Burnt hands, on the other, raise all kinds of "red" flags, and ultimately clued everyone in to the problem. Running the hot water out of the hose till cool water was felt solved this dilemma, and plants recovered from the inadvertent scalding baths.

You just never know what will come around the corner next.

Morrisville, PA(Zone 6a)

Thanks to VV and everyone else for your insights.

Sorry, I didn't think to take photos before I removed the viburnum. But when I had removed all the upper growth, and started on the root, I found that at least half the trunk at ground level was the consistency of dry rot.

While we've had unusual weather patterns in the past, the spring this year was particularly challenging. May was unusually warm, June was unusually cool. And throughout, there was rain, rain, rain. The poor thing must have had wet feet for at least two months. The shrub was well off the lawn, in the border; I use no chemicals in the garden except for beetle traps and their kin.

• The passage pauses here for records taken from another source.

(** The rows and the cells of the merged table, by the indexers. *)
Lemma merged_rows (U A M : DataFrame) :
  merge_frames (rename_columns ANONYMIZED USER_ID U)
    (rename_columns ANONYMIZED USER_ID (take_rows (kept_positions A) A))
    USER_ID = Ok M →
  df_len M = length (transform_indexers U A)
  ∧ ∀ r i j, transform_indexers U A !! r = Some (i, j) →
      (i < df_len U)%nat ∧ j ∈ kept_positions A
      ∧ identifier U i = identifier A j
      ∧ cell M USER_ID r = identifier A j
      ∧ row_at M r = row_at U i ++ activity_part A j
      ∧ ∀ s, last_char s ≠ Some "x"%char → last_char s ≠ Some "y"%char →
             Str s ≠ USER_ID → Str s ≠ ANONYMIZED → Str s ∉ columns U →
             cell M (Str s) r = cell A (Str s) j.
Proof.
  intros HM. unfold transform_indexers.
  pose proof (merge_frames_rows _ _ _ _ HM) as [Hlen Hrows].
  split; [by rewrite length_fmap|].
  intros r i j Hr. rewrite list_lookup_fmap in Hr.
  destruct (merge_indexers _ _ _ !! r) as [[i0 j']|] eqn:Hij; [|discriminate].
  simpl in Hr. injection Hr as -> <-.
  pose proof (list_elem_of_lookup_2 _ _ _ Hij) as Hin.
  apply merge_indexers_spec in Hin as (Hi & Hj' & Hkey). simpl in Hi, Hj'.
  apply lookup_lt_is_Some in Hj' as [j Hj]. rewrite Hj. simpl.
  assert (cell M USER_ID r = identifier U i) as Hcell.
  { unfold USER_ID. eapply merge_frames_key_cell; [|exact HM|exact Hij].
    vm_compute. discriminate. }
  split; [done|]. split; [by eapply list_elem_of_lookup_2|].
  fold (identifier U i) in Hkey.
  rewrite (identifier_take_rows _ A j' j Hj) in Hkey.
  split; [done|]. split; [congruence|]. split.
  - rewrite (Hrows r i j' Hij), row_at_rename_columns. f_equal.
    by apply activity_part_take_rows.
  - intros s Hx Hy Hs1 Hs2 HsU.
    assert (Str s ∉ columns (rename_columns ANONYMIZED USER_ID U)) as HsU'
      by (intros [?|?]%columns_rename_columns; done).
    rewrite (merge_frames_right_cell _ _ USER_ID s M r i j' Hx Hy Hs1 HsU' HM Hij).
    rewrite cell_rename_columns_other by done. by apply cell_take_rows.
Qed.

Lemma join_count_pairs (φ : nat * nat → Prop) (ψ : nat → Prop)
    `{!∀ ij, Decision (φ ij)} `{!∀ j, Decision (ψ j)} (v : value)
    (lk rk : list value) :
  (∀ ij, ij ∈ join_from 0 lk rk → φ ij ↔ ψ ij.2) →
  (∀ j, ψ j → rk !! j = Some v) →
  length (filter φ (join_from 0 lk rk))
  = (length (filter (λ x, x = v) lk)
     * length (filter ψ (seq 0 (length rk))))%nat.
Proof.
  intros Hφ Hψ. rewrite (filter_ext_in φ (λ ij : nat * nat, ψ ij.2)) by done.
  by apply join_count.
Qed.

(** Activity rows that satisfy [ψ] and carry the identifier [v] enter the
    merged table once per user row with that identifier. *)
Lemma transform_indexers_count (U A M : DataFrame) (φ : nat * nat → Prop)
    (ψ : nat → Prop) `{!∀ ij, Decision (φ ij)} `{!∀ j, Decision (ψ j)}
    (v : value) :
  COMPONENT ∈ columns A →
  merge_frames (rename_columns ANONYMIZED USER_ID U)
    (rename_columns ANONYMIZED USER_ID (take_rows (kept_positions A) A))
    USER_ID = Ok M →
  (∀ ij, φ ij ↔ ψ ij.2) →
  (∀ j, (j < df_len A)%nat → ψ j →
        identifier A j = v ∧ cell A COMPONENT j ∉ excluded) →
  length (filter φ (transform_indexers U A))
  = (occurrences U v * length (filter ψ (seq 0 (df_len A))))%nat.
Proof.
  intros Hcomp HM Hφ Hψ.
  rewrite (filter_ext_in φ (λ ij : nat * nat, ψ ij.2)) by done.
  unfold transform_indexers.
  rewrite length_filter_fmap. cbn [snd].
  set (kept := kept_positions A) in *.
  unfold merge_indexers. unfold merge_frames in HM.
  destruct (key_column (rename_columns _ _ (take_rows _ _)) USER_ID)
    as [rk|] eqn:Er; [|discriminate].
  destruct (key_column (rename_columns _ _ U) USER_ID) as [lk|] eqn:El;
    [|discriminate].
  clear HM.
  apply key_column_Ok in El as (dl & Hl & ->).
  apply key_column_Ok in Er as (dr & Hr & ->).
  unfold join_indexers.
  rewrite (join_count_pairs _
             (λ j', ψ (default 0%nat (kept !! j')) ∧ (j' < length kept)%nat) v).
  - f_equal.
    + unfold normalise, gather, occurrences. rewrite length_filter_fmap.
      f_equal. apply filter_ext_in. intros i _.
      unfold identifier, cell. by rewrite Hl.
    + rewrite length_normalise. change (df_len (rename_columns ANONYMIZED USER_ID (take_rows kept A)))
      with (length kept).
      rewrite (length_filter_positions kept 0 _ ψ).
      * unfold kept. rewrite kept_positions_filter by done.
        rewrite list_filter_filter. f_equal. apply filter_ext_in.
        intros j Hj%elem_of_seq. split; [tauto|].
        intros Hj'. split; [done|]. by apply Hψ; [lia|].
      * intros r x Hrx. simpl. rewrite Hrx. simpl.
        pose proof (lookup_lt_Some _ _ _ Hrx). tauto.
  - intros [i j'] (_ & y & _ & Hj')%join_from_spec.
    apply lookup_lt_Some in Hj'. rewrite length_normalise in Hj'.
    change (df_len (rename_columns ANONYMIZED USER_ID (take_rows kept A)))
      with (length kept) in Hj'. simpl. tauto.
  - intros j' [Hj Hlt]. change (df_len (rename_columns ANONYMIZED USER_ID (take_rows kept A)))
      with (length kept).
    rewrite lookup_normalise by done. f_equal.
    apply lookup_lt_is_Some in Hlt as [j Hkj]. rewrite Hkj in Hj. simpl in Hj.
    pose proof (identifier_take_rows kept A j' j Hkj) as Hid.
    unfold cell in Hid. rewrite Hr in Hid. rewrite Hid.
    apply Hψ; [|done].
    by apply (elem_of_kept_positions A j), (list_elem_of_lookup_2 _ j').
Qed.

Lemma length_filter_eq_seq (n j : nat) :
  (j < n)%nat → length (filter (λ x, x = j) (seq 0 n)) = 1%nat.
Proof.
  induction n as [|n IH]; [lia|]. intros Hj.
  rewrite seq_S, filter_app, length_app. simpl.
  destruct (decide (j = n)) as [->|Hne].
  - rewrite filter_none by (intros x Hx%elem_of_seq; lia).
    rewrite filter_cons, decide_True by done. reflexivity.
  - rewrite IH by lia. rewrite filter_cons, decide_False by congruence.
    reflexivity.
Qed.

(** ** No excluded component in the merged records *)

(** C3: every row of the table the cleaning step returns is a user row
    followed by an activity row (without its identifier) whose [Component] is
    neither "System" nor "Folder"; when the user table has no [Component]
    column of its own, that is the [Component] cell of the output row.  No
    activity row with an excluded component appears in the output. *)
Theorem transform_excludes (h : heap) (u a c : ref) (U A : DataFrame)
    (m : ref) (h' : heap) :
  h !! u = Some U → h !! a = Some A →
  clean_and_transform u a c h = (Ok m, h') →
  ∃ M, h' !! m = Some M
       ∧ ∀ r, (r < df_len M)%nat →
           ∃ i j, (i < df_len U)%nat ∧ (j < df_len A)%nat
                  ∧ (cell A COMPONENT j ∉ excluded)
                  ∧ row_at M r = row_at U i ++ activity_part A j
                  ∧ (COMPONENT ∉ columns U →
                     cell M COMPONENT r = cell A COMPONENT j).
Proof.
  intros Hu Ha Hrun.
  destruct (clean_and_transform_merged h u a c U A m h' Hu Ha Hrun)
    as (M & _ & HM & Hm).
  destruct (merged_rows U A M HM) as [Hlen Hrows].
  exists M. split; [exact Hm|]. intros r Hr.
  rewrite Hlen in Hr. apply lookup_lt_is_Some in Hr as [[i j] Hij].
  destruct (Hrows r i j Hij) as (Hi & Hj & _ & _ & Hrow & Hcell).
  apply elem_of_kept_positions in Hj as [Hj Hex].
  exists i, j. split; [done|]. split; [done|]. split; [done|].
  split; [done|]. intros HU.
  apply (Hcell "Component"%string); (done || vm_compute; discriminate).
Qed.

I found a photo from May 28, 2009, that shows the left half of the shrub. It's about 3 feet off the lawn, and 8 feet inside the wooden fence. As you can see, the growth looks promising at this point.

Thumbnail by Willheim
Scott County, KY(Zone 5b)

Quoting:
But when I had removed all the upper growth, and started on the root, I found that at least half the trunk at ground level was the consistency of dry rot.


That sounds like a good part of the trunk had long been dead, but that there had still been some intact cambium layers that allowed some up/down transport (till this summer).

Without additional information, it could have been the activity of borer larvae tunneling around or gnawing animals having a meal at the 'Mohawk's expense. Observation of old plants around here reveals that both occur. I'm not sure that there is an absolute remedy.